Can a healthy marriage last?
October 5, 2012 11:46 AM Subscribe
How do I regain my trust in marriage when my role models of healthy marriage are separating?
I met and have been close to a couple (let’s call them Couple X) a while ago, during a year of volunteering abroad. They have a happy, healthy relationship, which I found both admirable and amazing, as I had not met a couple in a healthy marriage before. While I know lots of couples who seem happy, I do not know any of them well enough who have been married for 5+ years to gauge the honesty of their love, respect, and affection toward each other. My parents have not shown real affection toward each other; sometimes I wonder whether they would both be happier without each other.

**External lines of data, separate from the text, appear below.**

Lemma session_key_Some (st : State) (ks : jsstring) :
  session_key st = Some ks ->
  exists s, sessionStorage (window st) = Some s /\
            items s !! SESSION_STORAGE_KEY = Some ks.
Proof.
  unfold session_key. destruct (sessionStorage (window st)) as [s|]; [| done].
  destruct (items s !! SESSION_STORAGE_KEY) as [ks'|] eqn:E; [| done].
  destruct (truthy ks'); [| done]. intros [= <-]. by exists s.
Qed.

Lemma persist_session_key (st : State) (ks : jsstring) :
  session_key st = Some ks -> persist ks (window st) = window st.
Proof.
  intros H. apply session_key_Some in H as (s & Hs & Hi).
  by apply (persist_stored ks _ s).
Qed.

(** X4.  [loadFromSessionStorage] never throws.  It answers [true] exactly
    when session storage holds a non-empty key string that [importKey]
    accepts; then that key is held, [keyLoadedFromExternal] is set and the
    page (URL, storage, random source) is as before.  Otherwise the whole
    state is as before. *)
Theorem loadFromSessionStorage_restores_or_keeps (st : State) :
  exists restored st',
    loadFromSessionStorage st = (ok restored, st') /\
    (sessionStorage (window st) = None -> restored = false) /\
    (restored = false -> st' = st) /\
    (restored = true <->
     exists ks k, session_key st = Some ks /\ importKey ks = ok k) /\
    (forall ks k, session_key st = Some ks -> importKey ks = ok k ->
       manager st' = {| key := Some k; keyString := Some ks;
                        keyHash := Some (generateKeyHash ks) |} /\
       encryptionKeyStore (stores st') = Some k /\
       keyHashStore (stores st') = Some (generateKeyHash ks) /\
       keyLoadedFromExternal (stores st') = true /\
       window st' = window st).
Proof.
  rewrite loadFromSessionStorage_spec.
  destruct (usable (session_key st)) as [[ks k]|] eqn:Hu.
  - apply usable_Some in Hu as [Hs Hk].
    exists true, (adopted_from_session k ks st).
    split; [reflexivity |]. split.
    { intros Hn. unfold session_key in Hs. by rewrite Hn in Hs. }
    split; [done |]. split.
    { split; [| done]. intros _. by exists ks, k. }
    intros ks' k' Hs' Hk'.
    assert (ks' = ks) as -> by congruence.
    assert (k' = k) as -> by (unfold ok in *; congruence).
    repeat split. cbn. by apply persist_session_key.
  - exists false, st. split; [reflexivity |]. split; [done |]. split; [done |].
    split.
    { split; [done |]. intros (ks & k & Hs & Hk).
      unfold usable in Hu. rewrite Hs, Hk in Hu. done. }
    intros ks k Hs Hk. unfold usable in Hu. rewrite Hs, Hk in Hu. done.
Qed.

Lemma url_key_window (st st0 : State) :
  window st0 = window st -> url_key st0 = url_key st.
Proof. unfold url_key. by intros ->. Qed.

Lemma session_key_window (st st0 : State) :
  window st0 = window st -> session_key st0 = session_key st.
Proof. unfold session_key. by intros ->. Qed.

(** X5.  A page whose session storage holds the key string of the key
    manager, and whose URL offers no usable key, gets the same key back on
    reload: [initialize] on the freshly loaded module (or on any state of the
    key manager with this window) answers [from-session], holds the same key,
    key string and key hash, draws no randomness and leaves the page as it
    is. *)
Theorem reload_restores_key (st st0 : State) (ks : jsstring) :
  reachable st ->
  keyString (manager st) = Some ks ->
  session_key st = Some ks ->
  usable (url_key st) = None ->
  window st0 = window st ->
  exists st',
    initialize st0 = (ok from_session, st') /\
    manager st' = manager st /\
    encryptionKeyStore (stores st') = encryptionKeyStore (stores st) /\
    keyHashStore (stores st') = keyHashStore (stores st) /\
    keyLoadedFromExternal (stores st') = true /\
    window st' = window st.
Proof.
  intros Hr Hks Hses Hurl Hw.
  destruct (reachable_invariant st Hr) as [Hc Hkeyed].
  destruct Hkeyed as [[_ Hn] | (k & ks' & Hk & Hks' & Himp)]; [congruence |].
  assert (ks' = ks) as -> by congruence.
  destruct (Hc k Hk) as (ks' & Hks'' & _ & Hh & Hs1 & Hs2).
  assert (ks' = ks) as -> by congruence.
  rewrite initialize_spec.
  rewrite (url_key_window st st0 Hw), Hurl.
  rewrite (session_key_window st st0 Hw), Hses.
  unfold usable. rewrite Himp. unfold ok.
  exists (adopted_from_session k ks st0). split; [reflexivity |].
  split.
  { cbn. destruct (manager st) as [a b c]. cbn in *. congruence. }
  split; [by rewrite Hs1 |]. split; [by rewrite Hs2 |]. split; [reflexivity |].
  cbn. rewrite Hw. by apply persist_session_key.
Qed.

Lemma URLSearchParams_get_single (name value : jsstring) :
  URLSearchParams_get [(name, value)] name = Some value.
Proof.
  cbn. assert (E : jsstring_eqb name name = true).
  { induction name as [|c name IH]; [done |]. cbn. by rewrite u16_eqb_refl, IH. }
  by rewrite E.
Qed.

(** X6.  A share link opens the same key.  When a key is held, [getShareUrl]
    returns the URL of the page followed by a fragment; a page loaded at
    that URL, whatever its session storage holds and whatever key manager
    state it starts from, is initialized [from-url] with the same key, key
    string and key hash; the fragment is removed from its URL, the key is
    marked as loaded from outside, and no randomness is drawn. *)
Theorem share_link_opens_same_key (st : State) (k : CryptoKey) :
  reachable st -> getKey st = Some k ->
  exists fragment,
    getShareUrl st = ok (location_base (window st) ++ fragment) /\
    forall st0,
      location_base (window st0) = location_base (window st) ->
      location_hash (window st0) = fragment ->
      exists st',
        initialize st0 = (ok from_url, st') /\
        manager st' = manager st /\
        encryptionKeyStore (stores st') = Some k /\
        keyHashStore (stores st') = getKeyHash st /\
        keyLoadedFromExternal (stores st') = true /\
        location_base (window st') = location_base (window st) /\
        location_hash (window st') = [] /\
        random (window st') = random (window st0).
Proof.
  intros Hr Hk. unfold getKey, getKeyHash in *.
  destruct (reachable_invariant st Hr) as [Hc Hkeyed].
  destruct (Hc k Hk) as (ks & Hks & Himp & Hh & _).
  exists (ch "#" :: (js "key=" ++ flat_map encode_ascii ks)).
  split; [by apply (getShareUrl_keyed st k) |].
  intros st0 Hbase Hhash.
  assert (Hurl : url_key st0 = Some ks).
  { unfold url_key. rewrite Hhash. cbn [starts_with_hash].
    rewrite u16_eqb_refl. cbn [substring1 tail].
    rewrite URLSearchParams_share_fragment by (by eapply importKey_ascii).
    rewrite URLSearchParams_get_single.
    by rewrite (importKey_truthy ks k Himp). }
  rewrite initialize_spec, Hurl. unfold usable. rewrite Himp. unfold ok.
  exists (adopted_from_url k ks st0). split; [reflexivity |].
  split.
  { cbn. destruct (manager st) as [a b c]. cbn in *. congruence. }
  split; [reflexivity |]. split; [by rewrite Hh |]. split; [reflexivity |].
  cbn. destruct (persist_location ks (window st0)) as (_ & Hb & Hrand).
  by rewrite Hb, Hrand.
Qed.

(** ** The actions that read *)

Lemma jsstring_eqb_eq (s t : jsstring) : jsstring_eqb s t = true <-> s = t.
Proof.
  revert t. induction s as [|a s IH]; intros [|b t]; cbn; try done.
  rewrite andb_true_iff, u16_eqb_eq, IH. split.
  - by intros [-> ->].
  - by intros [= -> ->].
Qed.

Lemma jsstring_eqb_refl (s : jsstring) : jsstring_eqb s s = true.
Proof. by apply jsstring_eqb_eq. Qed.

Lemma jsstring_eqb_neq (s t : jsstring) : jsstring_eqb s t = false <-> s <> t.
Proof.
  destruct (jsstring_eqb s t) eqn:E.
  - apply jsstring_eqb_eq in E. split; [done | congruence].
  - split; [| done]. intros _ H. apply jsstring_eqb_eq in H. congruence.
Qed.

Lemma insert_desc_perm (row : EncryptedFile) (l : list EncryptedFile) :
  insert_desc row l ≡ₚ row :: l.
Proof.
  induction l as [|r l IH]; [done |]. cbn.
  destruct (_ <? _)%Z; [done |].
  rewrite IH. apply Permutation_swap.
Qed.

Lemma order_by_createdAt_desc_perm (rows : list EncryptedFile) :
  order_by_createdAt_desc rows ≡ₚ rows.
Proof.
  unfold order_by_createdAt_desc.
  induction rows as [|r rows IH]; [done |]. cbn.
  by rewrite insert_desc_perm, IH.
Qed.

Lemma findUnique_Some (fileId : jsstring) (rows : list EncryptedFile)
    (row : EncryptedFile) :
  findUnique fileId rows = Some row -> In row rows /\ row_id row = fileId.
Proof.
  induction rows as [|r rows IH]; [done |]. cbn.
  destruct (jsstring_eqb (row_id r) fileId) eqn:E.
  - intros [= <-]. apply jsstring_eqb_eq in E. auto.
  - intros H. destruct (IH H). auto.
Qed.

Lemma findUnique_None (fileId : jsstring) (rows : list EncryptedFile) :
  findUnique fileId rows = None <->
  forall row, In row rows -> row_id row <> fileId.
Proof.
  induction rows as [|r rows IH]; cbn.
  - split; [by intros _ row [] | done].
  - destruct (jsstring_eqb (row_id r) fileId) eqn:E.
    + apply jsstring_eqb_eq in E. split; [done |].
      intros H. exfalso. apply (H r); auto.
    + apply jsstring_eqb_neq in E. rewrite IH. split.
      * intros H row [<- | Hin]; auto.
      * intros H row Hin. apply H. auto.
Qed.

(** X7.  [list] answers with exactly the rows filed under the key hash asked
    for, one entry per row, and with no row of another key hash; an empty key
    hash is refused by the schema before the database is asked; a database
    that cannot be reached gives INTERNAL_SERVER_ERROR.  The table and the
    upload directory are left as they are. *)
Theorem list_action_answers_own_rows
    (properties : list (jsstring * jsvalue)) (keyHash : jsstring) (srv : Server) :
  lookup_property properties (js "keyHash") = JString keyHash ->
  database (list_action (JObject properties) srv).2 = database srv /\
  upload_dir (list_action (JObject properties) srv).2 = upload_dir srv /\
  match (list_action (JObject properties) srv).1 with
  | inr files =>
      keyHash <> [] /\
      exists rows,
        database srv = Some rows /\
        files ≡ₚ map listed_of_row
                   (List.filter (fun r => jsstring_eqb (row_encryptionKeyHash r) keyHash)
                      rows) /\
        forall f, In f files ->
          exists row, In row rows /\ row_encryptionKeyHash row = keyHash /\
                      f = listed_of_row row
  | inl (ActionInputError issue) =>
      keyHash = [] /\ issue = "Key hash is required"%string /\
      accesses (list_action (JObject properties) srv).2 = accesses srv
  | inl (ActionError code message) =>
      keyHash <> [] /\ database srv = None /\
      code = INTERNAL_SERVER_ERROR /\ message = "Failed to fetch file list"%string
  end.
Proof.
  intros Hprop. unfold list_action, defineAction, z_object_string.
  rewrite Hprop. destruct keyHash as [|c keyHash]; [done |].
  cbn [truthy record_access database].
  destruct (database srv) as [rows|] eqn:Hdb; cbn [fst snd database upload_dir];
    rewrite ?Hdb; [| done].
  split; [done |]. split; [done |]. split; [done |].
  exists rows. split; [done |].
  assert (Hperm : map listed_of_row (findMany (c :: keyHash) rows) ≡ₚ
                  map listed_of_row
                    (List.filter
                       (fun r => jsstring_eqb (row_encryptionKeyHash r) (c :: keyHash))
                       rows)).
  { unfold findMany. by rewrite order_by_createdAt_desc_perm. }
  split; [exact Hperm |].
  intros f Hf.
  apply list_elem_of_In in Hf.
  change (f ∈ map listed_of_row (findMany (c :: keyHash) rows)) in Hf.
  rewrite Hperm in Hf. apply list_elem_of_In, in_map_iff in Hf as (row & <- & Hrow).
  apply filter_In in Hrow as [Hin Hh]. apply jsstring_eqb_eq in Hh.
  by exists row.
Qed.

I assumed that the feelings I have had toward partners would not be able to last, and would eventually end - best case scenario - with tolerance of my partner. I see so many relatively new happy couples and so few truly happy marriages; I presumed that this was the path any relationship I partook in would end. Couple X was my first real hope of the kind of family I want to be a part of: their kids are secure and obviously well raised, he was the affectionate husband I want, and she was the caring wife I want to be.
Recently, they have decided to separate, citing some incident over the past summer that they have not elaborated upon and have not been able to get past as the catalyst to their divorce. This seems unreal, because while they have problems similar to many couples and families, they cared and loved each other and were genuinely happy. This one event changed their whole relationship from something that worked, something that benefited and fulfilled them. I feel like my faith in marriage is shaken.
How do I cope with this? How do I regain faith in marriage when I have no role models of it, especially as I have recently gotten engaged? Are there any resources to uplift my uncertainty, or do you have any anecdotes that are encouraging?
Also, how can I best support Couple X during this shattering period? Others have written them words of condolence. Is this the best way I can support them? I’d like to do more, but I live in another country. Any other suggestions would be appreciated.
I am a mid-twenties female in the US, FWIW. Thanks, hivemind.